(** X6: for a kind of the table, [create_driver] makes exactly one call:
    the launch of that kind's classes with the arguments [--headless] and
    [--window-size=W,H] and with the driver path it was given.  If the
    launch does not raise, the driver of that class is returned; if it
    raises, the exception leaves [create_driver] and no other launch is
    tried; an [IndexError] leaves it as
    [LookupError('No browser found: <kind>')]. *)
Theorem create_driver_single_launch (E : env) (entry : string * capability)
    (ws : Z * Z) (dp : option string) (h : trace) :
  In entry BROWSERS ->
  let c := Launch (snd entry)
             ["--headless"; "--window-size=" ++ py_str (fst ws) ++ "," ++ py_str (snd ws)]%string
             dp in
  create_driver E (fst entry) ws dp h =
    ([c],
     match raises E h c with
     | None => Ok (MkDriver (driverclass (snd entry)))
     | Some IndexError => Raise (LookupError ("No browser found: " ++ fst entry))
     | Some e => Raise e
     end).
Proof.
  intros Hin c. rewrite (create_driver_listed E entry ws dp h (In_BROWSERS_listed entry Hin)).
  unfold launch_of, launch_arguments. cbn [join_comma]. fold c.
  destruct (raises E h c) as [[]|]; reflexivity.
Qed.

Lemma create_driver_single_launch_witness :
  create_driver only_edge "firefox" (1920, 1080) (Some "/opt/geckodriver"%string) [] =
    ([Launch (MkCapability "webdriver.Firefox" "webdriver.FirefoxService"
                "webdriver.FirefoxOptions")
        ["--headless"; "--window-size=1920,1080"]%string (Some "/opt/geckodriver"%string)],
     Raise (WebDriverException "NoSuchDriverException")).
Proof.
  apply (create_driver_single_launch only_edge
           ("firefox"%string,
            MkCapability "webdriver.Firefox" "webdriver.FirefoxService"
              "webdriver.FirefoxOptions")
           (1920, 1080) (Some "/opt/geckodriver"%string) []).
  cbn. auto.
Defined.

Lemma choose_among_prefix (E : env) (ws : Z * Z) (entries : list (string * capability)) :
  Forall listed entries ->
  forall h, exists rest,
    map (launch_of ws None) entries
      = fst (choose_among E (map fst entries) ws h) ++ rest.
Proof.
  induction entries as [|x entries IH]; intros Hl h; [now exists []|].
  inversion Hl as [|? ? Hx Hl']; subst.
  cbn [map choose_among]. unfold try_except.
  rewrite (create_driver_listed E x ws None h Hx).
  destruct (raises E h (launch_of ws None x)) as [e|].
  - destruct (is_WebDriverException (create_driver_exn (fst x) e)).
    + destruct (IH Hl' (h ++ [launch_of ws None x])) as [rest Hr].
      destruct (choose_among E (map fst entries) ws (h ++ [launch_of ws None x])) as [t r].
      cbn [fst] in *. exists rest. cbn. now rewrite Hr.
    + now exists (map (launch_of ws None) entries).
  - now exists (map (launch_of ws None) entries).
Qed.

(** X7: whatever the browsers do, the launches that [choose_driver] makes
    are an initial part of the table taken in its order, each without a
    driver path: no kind is launched twice, none out of turn, and there
    are at most four launches. *)
Theorem choose_driver_launches_in_table_order (E : env) (ws : Z * Z) (h : trace) :
  (exists rest,
     map (launch_of ws None) BROWSERS = fst (choose_driver E ws h) ++ rest) /\
  (List.length (fst (choose_driver E ws h)) <= 4)%nat.
Proof.
  destruct (choose_among_prefix E ws BROWSERS BROWSERS_listed h) as [rest Hr].
  fold (choose_driver E ws h) in Hr. split; [now exists rest|].
  apply (f_equal (@List.length call)) in Hr.
  rewrite List.length_app, List.length_map in Hr.
  change (List.length BROWSERS) with 4%nat in Hr. lia.
Qed.

Lemma all_fail_launch_cons (E : env) (ws : Z * Z) (h : trace)
    (x : string * capability) (failed : list (string * capability)) (cls : string) :
  raises E h (launch_of ws None x) = Some (WebDriverException cls) ->
  all_fail_launch E ws (h ++ [launch_of ws None x]) failed ->
  all_fail_launch E ws h (x :: failed).
Proof.
  intros Hx Hf pre y post Heq. destruct pre as [|p pre]; cbn in Heq.
  - inversion Heq; subst. exists cls. cbn. now rewrite app_nil_r.
  - inversion Heq; subst. destruct (Hf pre y post eq_refl) as [cls' Hc].
    exists cls'. cbn. now rewrite <- app_assoc in Hc.
Qed.

Lemma choose_among_Ok (E : env) (ws : Z * Z) (entries : list (string * capability)) :
  Forall listed entries ->
  forall h t d,
    choose_among E (map fst entries) ws h = (t, Ok d) ->
    exists failed x rest,
      entries = failed ++ x :: rest /\
      all_fail_launch E ws h failed /\
      raises E (h ++ map (launch_of ws None) failed) (launch_of ws None x) = None /\
      d = driver_of x /\
      t = map (launch_of ws None) (failed ++ [x]).
Proof.
  induction entries as [|y entries IH]; intros Hl h t d H; [discriminate|].
  inversion Hl as [|? ? Hy Hl']; subst.
  cbn [map choose_among] in H. unfold try_except in H.
  rewrite (create_driver_listed E y ws None h Hy) in H.
  destruct (raises E h (launch_of ws None y)) as [e|] eqn:Hr.
  - destruct e; cbn in H; try discriminate.
    destruct (choose_among E (map fst entries) ws (h ++ [launch_of ws None y]))
      as [t' r'] eqn:Hrec.
    inversion H; subst.
    destruct (IH Hl' _ _ _ Hrec) as (failed & x & rest & -> & Hf & Hx & -> & ->).
    exists (y :: failed), x, rest. repeat split.
    + eapply all_fail_launch_cons; eassumption.
    + cbn. now rewrite <- app_assoc in Hx.
  - inversion H; subst. exists [], y, entries. repeat split.
    + intros pre x post Heq. destruct pre; discriminate.
    + cbn. now rewrite app_nil_r.
Qed.

Lemma choose_among_not_WebDriverException (E : env) (ws : Z * Z) (kinds : list string) :
  forall h cls, snd (choose_among E kinds ws h) <> Raise (WebDriverException cls).
Proof.
  induction kinds as [|k kinds IH]; intros h cls; [discriminate|].
  cbn [choose_among]. unfold try_except.
  destruct (create_driver E k ws None h) as [t [d|e]]; [discriminate|].
  destruct (is_WebDriverException e) eqn:He.
  - specialize (IH (h ++ t) cls).
    destruct (choose_among E kinds ws (h ++ t)) as [t' r']. exact IH.
  - cbn. intros Heq. inversion Heq; subst. discriminate.
Qed.

(** X8: a driver that [choose_driver] returns is the one of the first
    candidate of the table whose launch did not raise: every candidate
    before it was launched and raised a [WebDriverException], and its own
    launch is the last call.  And [choose_driver] never ends with a
    [WebDriverException]. *)
Theorem choose_driver_outcome (E : env) (ws : Z * Z) (h : trace) :
  (forall t d,
     choose_driver E ws h = (t, Ok d) ->
     exists failed x rest,
       BROWSERS = failed ++ x :: rest /\
       all_fail_launch E ws h failed /\
       raises E (h ++ map (launch_of ws None) failed) (launch_of ws None x) = None /\
       d = driver_of x /\
       t = map (launch_of ws None) (failed ++ [x])) /\
  (forall cls, snd (choose_driver E ws h) <> Raise (WebDriverException cls)).
Proof.
  split.
  - intros t d H. exact (choose_among_Ok E ws BROWSERS BROWSERS_listed h t d H).
  - apply choose_among_not_WebDriverException.
Qed.

Lemma choose_driver_outcome_witness :
  exists failed x rest,
    BROWSERS = failed ++ x :: rest /\
    all_fail_launch only_edge (1920, 1080) [] failed /\
    raises only_edge ([] ++ map (launch_of (1920, 1080) None) failed)
      (launch_of (1920, 1080) None x) = None /\
    MkDriver "webdriver.Edge" = driver_of x /\
    map (launch_of (1920, 1080) None) (firstn 3 BROWSERS)
      = map (launch_of (1920, 1080) None) (failed ++ [x]).
Proof.
  apply (proj1 (choose_driver_outcome only_edge (1920, 1080) [])). reflexivity.
Defined.

(** ** The calibration block: the header, the scratch files, the resize *)

Lemma byte_value_byte_of (x : Z) : 0 <= x < 256 -> byte_value (byte_of x) = x.
Proof.
  intros Hx. unfold byte_value, byte_of.
  destruct (Byte.of_N (Z.to_N x)) as [b|] eqn:Hb.
  - rewrite (Byte.to_of_N _ Hb). lia.
  - apply Byte.of_N_None_iff in Hb. lia.
Qed.

Lemma int32_be_be32 (n : Z) :
  - 2 ^ 31 <= n < 2 ^ 31 ->
  int32_be (byte_of (n / 2 ^ 24 mod 256)) (byte_of (n / 2 ^ 16 mod 256))
           (byte_of (n / 2 ^ 8 mod 256)) (byte_of (n mod 256)) = n.
Proof.
  intros Hn. unfold int32_be.
  rewrite !byte_value_byte_of by (apply Z.mod_pos_bound; lia).
  change (2 ^ 24) with 16777216. change (2 ^ 16) with 65536. change (2 ^ 8) with 256.
  change (2 ^ 31) with 2147483648 in *. change (2 ^ 32) with 4294967296.
  pose proof (Z.div_mod n 256 ltac:(lia)).
  pose proof (Z.mod_pos_bound n 256 ltac:(lia)).
  pose proof (Z.div_mod (n / 256) 256 ltac:(lia)).
  pose proof (Z.mod_pos_bound (n / 256) 256 ltac:(lia)).
  pose proof (Z.div_mod (n / 256 / 256) 256 ltac:(lia)).
  pose proof (Z.mod_pos_bound (n / 256 / 256) 256 ltac:(lia)).
  pose proof (Z.div_mod (n / 256 / 256 / 256) 256 ltac:(lia)).
  pose proof (Z.mod_pos_bound (n / 256 / 256 / 256) 256 ltac:(lia)).
  replace (n / 65536) with (n / 256 / 256) by (rewrite Z.div_div by lia; reflexivity).
  replace (n / 16777216) with (n / 256 / 256 / 256) by (rewrite !Z.div_div by lia; reflexivity).
  destruct (Z.ltb_spec
    (((n / 256 / 256 / 256 mod 256 * 256 + n / 256 / 256 mod 256) * 256
      + n / 256 mod 256) * 256 + n mod 256) 2147483648); lia.
Qed.

(** X9: the size that the calibration reads is the pair of big-endian
    32-bit fields at bytes 16 to 23 of the screenshot file: for a file
    that holds the width [w] and the height [h] there, as a PNG file does
    after its signature and the head of its first chunk, the size read is
    [(w, h)], whatever follows in the file. *)
Theorem unpack_png_header (prefix rest : list byte) (w h : Z) :
  List.length prefix = 16%nat ->
  - 2 ^ 31 <= w < 2 ^ 31 -> - 2 ^ 31 <= h < 2 ^ 31 ->
  unpack_ii (slice 16 24 (firstn 24 (prefix ++ be32 w ++ be32 h ++ rest))) = Ok (w, h).
Proof.
  intros Hp Hw Hh.
  do 17 (destruct prefix as [|? prefix]; try discriminate).
  cbn [app firstn slice skipn Nat.sub be32 unpack_ii].
  now rewrite (int32_be_be32 w Hw), (int32_be_be32 h Hh).
Qed.

Lemma unpack_png_header_witness :
  unpack_ii (slice 16 24 (firstn 24 (firstn 16 png_1905x1080 ++ be32 1905 ++ be32 1080 ++ [x08; x06])))
  = Ok (1905, 1080).
Proof.
  apply (unpack_png_header (firstn 16 png_1905x1080) [x08; x06] 1905 1080);
    [reflexivity | lia | lia].
Defined.

Lemma unpack_ii_length (bs : list byte) (v : Z * Z) :
  unpack_ii bs = Ok v -> List.length bs = 8%nat.
Proof.
  do 9 (destruct bs as [|? bs]; try discriminate). reflexivity.
Qed.

Lemma unpack_short_file (bs : list byte) :
  (List.length bs < 24)%nat ->
  unpack_ii (slice 16 24 (firstn 24 bs)) = Raise StructError.
Proof.
  intros Hlen.
  destruct (unpack_ii (slice 16 24 (firstn 24 bs))) as [v|e] eqn:Hu.
  - apply unpack_ii_length in Hu. unfold slice in Hu.
    rewrite List.length_firstn, List.length_skipn, List.length_firstn in Hu. lia.
  - revert Hu. generalize (slice 16 24 (firstn 24 bs)). intros l.
    do 9 (destruct l as [|? l]; try (intros Hu; inversion Hu; reflexivity)).
Qed.

(** X10: when the screenshot file is shorter than 24 bytes and no call
    raises, the calibration ends with [struct.error] after the read: the
    window is not resized, the file is closed and the scratch directory
    removed. *)
Theorem calibrate_short_file (E : env) (player : element) (ws : Z * Z) (h : trace) :
  (List.length (sizetest_bytes E) < 24)%nat ->
  (forall h' c, raises E h' c = None) ->
  calibrate E player ws h =
    ([TemporaryDirectory; Screenshot player (sizetest_path E);
      OpenRead (sizetest_path E); Read 24; CloseFile (sizetest_path E);
      CleanupTemporaryDirectory (tmpdir_name E)],
     Raise StructError).
Proof.
  intros Hlen Hq. unfold calibrate, try_finally, bind, lift, do_call.
  rewrite (unpack_short_file _ Hlen), !Hq. reflexivity.
Qed.

Lemma calibrate_short_file_witness :
  calibrate empty_screenshot (ById "player-teletorn") (1920, 1080) [] =
    ([TemporaryDirectory; Screenshot (ById "player-teletorn") (sizetest_path empty_screenshot);
      OpenRead (sizetest_path empty_screenshot); Read 24;
      CloseFile (sizetest_path empty_screenshot);
      CleanupTemporaryDirectory (tmpdir_name empty_screenshot)],
     Raise StructError).
Proof.
  apply (calibrate_short_file empty_screenshot (ById "player-teletorn") (1920, 1080) []);
    [cbn; lia | reflexivity].
Defined.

◆ ◆ ◆ ◆ ◆ ◆ ◆

*The problem:* Of all the entries above, output exactly the lines between the one holding "create_driver E (fst" and the one holding "- destruct (is_WebDriverException", inclusive.

*Response below:*
  create_driver E (fst entry) ws dp h =
    ([c],
     match raises E h c with
     | None => Ok (MkDriver (driverclass (snd entry)))
     | Some IndexError => Raise (LookupError ("No browser found: " ++ fst entry))
     | Some e => Raise e
     end).
Proof.
  intros Hin c. rewrite (create_driver_listed E entry ws dp h (In_BROWSERS_listed entry Hin)).
  unfold launch_of, launch_arguments. cbn [join_comma]. fold c.
  destruct (raises E h c) as [[]|]; reflexivity.
Qed.

Lemma create_driver_single_launch_witness :
  create_driver only_edge "firefox" (1920, 1080) (Some "/opt/geckodriver"%string) [] =
    ([Launch (MkCapability "webdriver.Firefox" "webdriver.FirefoxService"
                "webdriver.FirefoxOptions")
        ["--headless"; "--window-size=1920,1080"]%string (Some "/opt/geckodriver"%string)],
     Raise (WebDriverException "NoSuchDriverException")).
Proof.
  apply (create_driver_single_launch only_edge
           ("firefox"%string,
            MkCapability "webdriver.Firefox" "webdriver.FirefoxService"
              "webdriver.FirefoxOptions")
           (1920, 1080) (Some "/opt/geckodriver"%string) []).
  cbn. auto.
Defined.

Lemma choose_among_prefix (E : env) (ws : Z * Z) (entries : list (string * capability)) :
  Forall listed entries ->
  forall h, exists rest,
    map (launch_of ws None) entries
      = fst (choose_among E (map fst entries) ws h) ++ rest.
Proof.
  induction entries as [|x entries IH]; intros Hl h; [now exists []|].
  inversion Hl as [|? ? Hx Hl']; subst.
  cbn [map choose_among]. unfold try_except.
  rewrite (create_driver_listed E x ws None h Hx).
  destruct (raises E h (launch_of ws None x)) as [e|].
  - destruct (is_WebDriverException (create_driver_exn (fst x) e)).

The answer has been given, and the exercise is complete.